WORK TO COMPLETE:
The answer must be every line of the records in which the string "false" appears.

Collected data entries:
+===+

Definition data_subject_requests_policies : list PrivacyColumnPolicy :=
  [_policy "data_subject_requests" "id" PrivacyFieldClassification.INDIRECT_IDENTIFIER true
     PrivacyFieldErasureAction.RETAIN_MINIMISED
     "DSR record key.";
   _policy "data_subject_requests" "created_at" PrivacyFieldClassification.LIFECYCLE true
     PrivacyFieldErasureAction.RETAIN
     "DSR creation time.";
   _policy "data_subject_requests" "updated_at" PrivacyFieldClassification.LIFECYCLE true
     PrivacyFieldErasureAction.RETAIN
     "DSR update time.";
   _policy "data_subject_requests" "request_type" PrivacyFieldClassification.LIFECYCLE true
     PrivacyFieldErasureAction.RETAIN
     "DSR type.";
   _policy "data_subject_requests" "status" PrivacyFieldClassification.LIFECYCLE true
     PrivacyFieldErasureAction.RETAIN
     "DSR status.";
   _policy "data_subject_requests" "execution_status" PrivacyFieldClassification.LIFECYCLE true
     PrivacyFieldErasureAction.RETAIN
     "DSR execution state.";
   _policy "data_subject_requests" "execution_started_at" PrivacyFieldClassification.LIFECYCLE true
     PrivacyFieldErasureAction.RETAIN
     "Execution start time.";
   _policy "data_subject_requests" "execution_completed_at" PrivacyFieldClassification.LIFECYCLE true
     PrivacyFieldErasureAction.RETAIN
     "Execution completion time.";
   _policy "data_subject_requests" "execution_failed_at" PrivacyFieldClassification.LIFECYCLE true
     PrivacyFieldErasureAction.RETAIN
     "Execution failure time.";
   _policy "data_subject_requests" "execution_failure_reason_code" PrivacyFieldClassification.OPERATIONAL_REASON true
     PrivacyFieldErasureAction.RETAIN_MINIMISED
     "Structured execution failure reason.";
   _policy "data_subject_requests" "execution_failure_detail" PrivacyFieldClassification.OPERATIONAL_REASON false
     PrivacyFieldErasureAction.REVIEW_REQUIRED
     "Internal execution failure detail.";
   _policy "data_subject_requests" "requester_user_id" PrivacyFieldClassification.INDIRECT_IDENTIFIER true
     PrivacyFieldErasureAction.RETAIN_MINIMISED
     "Requester link.";
   _policy "data_subject_requests" "subject_user_id" PrivacyFieldClassification.INDIRECT_IDENTIFIER true
     PrivacyFieldErasureAction.RETAIN_MINIMISED
     "Subject link.";
   _policy "data_subject_requests" "reviewer_user_id" PrivacyFieldClassification.INDIRECT_IDENTIFIER true
     PrivacyFieldErasureAction.RETAIN_MINIMISED
     "Reviewer link.";
   _policy "data_subject_requests" "requester_role" PrivacyFieldClassification.RELATIONSHIP true
     PrivacyFieldErasureAction.RETAIN
     "Requester role in DSR workflow.";
   _policy "data_subject_requests" "representative_status" PrivacyFieldClassification.LIFECYCLE true
     PrivacyFieldErasureAction.RETAIN
     "Representative authority review state.";
   _policy "data_subject_requests" "representative_relationship" PrivacyFieldClassification.RELATIONSHIP true
     PrivacyFieldErasureAction.REVIEW_REQUIRED
     "Requester-supplied relationship text.";
   _policy "data_subject_requests" "representative_authority_note" PrivacyFieldClassification.OPERATIONAL_REASON true
     PrivacyFieldErasureAction.REVIEW_REQUIRED
     "Requester-supplied authority text.";
   _policy "data_subject_requests" "representative_verified_at" PrivacyFieldClassification.LIFECYCLE true
     PrivacyFieldErasureAction.RETAIN
     "Representative verification timestamp.";
   _policy "data_subject_requests" "representative_verified_by_user_id" PrivacyFieldClassification.INDIRECT_IDENTIFIER true
     PrivacyFieldErasureAction.RETAIN_MINIMISED
     "Representative verification reviewer link.";
   _policy "data_subject_requests" "representative_rejection_reason_code" PrivacyFieldClassification.OPERATIONAL_REASON true
     PrivacyFieldErasureAction.RETAIN_MINIMISED
     "Representative rejection reason.";
   _policy "data_subject_requests" "submitted_at" PrivacyFieldClassification.LIFECYCLE true
     PrivacyFieldErasureAction.RETAIN
     "Submission time.";
   _policy "data_subject_requests" "acknowledged_at" PrivacyFieldClassification.LIFECYCLE true
     PrivacyFieldErasureAction.RETAIN
     "Acknowledgement time.";
   _policy "data_subject_requests" "reviewed_at" PrivacyFieldClassification.LIFECYCLE true
     PrivacyFieldErasureAction.RETAIN
     "Review time.";
   _policy "data_subject_requests" "decided_at" PrivacyFieldClassification.LIFECYCLE true
     PrivacyFieldErasureAction.RETAIN
     "Decision time.";
   _policy "data_subject_requests" "fulfilled_at" PrivacyFieldClassification.LIFECYCLE true
     PrivacyFieldErasureAction.RETAIN
     "Fulfilment time.";
   _policy "data_subject_requests" "cancelled_at" PrivacyFieldClassification.LIFECYCLE true
     PrivacyFieldErasureAction.RETAIN
     "Cancellation time.";
   _policy "data_subject_requests" "decision_reason_code" PrivacyFieldClassification.OPERATIONAL_REASON true
     PrivacyFieldErasureAction.RETAIN_MINIMISED
     "Decision reason.";
   _policy "data_subject_requests" "rejection_reason_code" PrivacyFieldClassification.OPERATIONAL_REASON true
     PrivacyFieldErasureAction.RETAIN_MINIMISED
     "Rejection reason.";
   _policy "data_subject_requests" "requester_note" PrivacyFieldClassification.OPERATIONAL_REASON true
     PrivacyFieldErasureAction.REVIEW_REQUIRED
     "Requester note.";
   _policy "data_subject_requests" "internal_note" PrivacyFieldClassification.OPERATIONAL_REASON false
     PrivacyFieldErasureAction.REVIEW_REQUIRED
     "Internal note.";
   _policy "data_subject_requests" "due_at" PrivacyFieldClassification.LIFECYCLE true
     PrivacyFieldErasureAction.RETAIN
     "Response deadline.";
   _policy "data_subject_requests" "extended_until" PrivacyFieldClassification.LIFECYCLE true
     PrivacyFieldErasureAction.RETAIN
     "Extended deadline.";
   _policy "data_subject_requests" "extension_reason_code" PrivacyFieldClassification.OPERATIONAL_REASON true
     PrivacyFieldErasureAction.RETAIN_MINIMISED
     "Extension reason.";
   _policy "data_subject_requests" "idempotency_key_hash" PrivacyFieldClassification.SECRET_OR_TOKEN false
     PrivacyFieldErasureAction.DELETE
     "Idempotency hash.";
   _policy "data_subject_requests" "idempotency_fingerprint" PrivacyFieldClassification.SECRET_OR_TOKEN false
     PrivacyFieldErasureAction.DELETE
     "Request fingerprint.";
   _policy "data_subject_requests" "idempotency_key_expires_at" PrivacyFieldClassification.LIFECYCLE false
     PrivacyFieldErasureAction.DELETE
     "Idempotency expiry.";
   _policy "data_subject_requests" "export_artifact_id" PrivacyFieldClassification.RELATIONSHIP true
     PrivacyFieldErasureAction.RETAIN_MINIMISED
     "Export artifact link.";
   _policy "data_subject_requests" "erasure_job_id" PrivacyFieldClassification.RELATIONSHIP true
     PrivacyFieldErasureAction.RETAIN_MINIMISED
     "Future erasure job link."].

+===+

SOLUTION TO THIS EXERCISE:
   _policy "data_subject_requests" "execution_failure_detail" PrivacyFieldClassification.OPERATIONAL_REASON false
   _policy "data_subject_requests" "internal_note" PrivacyFieldClassification.OPERATIONAL_REASON false
   _policy "data_subject_requests" "idempotency_key_hash" PrivacyFieldClassification.SECRET_OR_TOKEN false
   _policy "data_subject_requests" "idempotency_fingerprint" PrivacyFieldClassification.SECRET_OR_TOKEN false
   _policy "data_subject_requests" "idempotency_key_expires_at" PrivacyFieldClassification.LIFECYCLE false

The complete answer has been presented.